**Data in this exercise**
(** * demo_graph.py: the choropleth map pipeline

  A shallow embedding of [src/demo_graph.py]: the label index
  ([extract_variable_labels]), the colour scale ([create_colormap]), the
  popup markup ([create_html_content]), the per-feature style
  ([style_function]), the map assembly loop ([generate_map]) and the
  guard in [main].

  Conventions of the embedding.
  - A Python [str] is a [string]; every character stands for one code
    point below 256.
  - A metric cell is a [num]: a number or pandas' missing marker NaN.
    Numbers are census head counts: [Num z] is the numpy scalar whose
    value is the integer [z].  Comparisons are exact; the two arithmetic
    steps of the source, [min_val - 1] and [max_val + 1], are computed as
    numpy computes them in the column's dtype: rounded to the nearest
    float64, or wrapped around as int64.
  - The table is a [GeoDataFrame]: rows with the four columns the source
    addresses by label ([NAME], [geometry], [Female_BarChart],
    [Male_BarChart]) and one numeric column per metric code, float64
    unless the table lists it as int64; a row that holds no entry for a
    column reads as NaN there.
  - The table is the state of a small state-and-exception monad [M]: every
    pandas call of the source is an operation of [M], so that what a call
    leaves in the table is part of its result.
  - The folium map [m] is a value threaded through [generate_map];
    [add_to] appends a child, as folium does.
  - Shapely geometries, branca's colour interpolation and what pandas and
    Python make of a column of objects are not part of the repository;
    they are variables of the section. *)

From Stdlib Require QArith_base.
From Stdlib Require Import Ascii.
From stdpp Require Import gmap strings list fin_maps.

**The task**
Return the lines of the listing where the string "part" appears.

**Task output**
    leaves in the table is part of its result.
    Python make of a column of objects are not part of the repository;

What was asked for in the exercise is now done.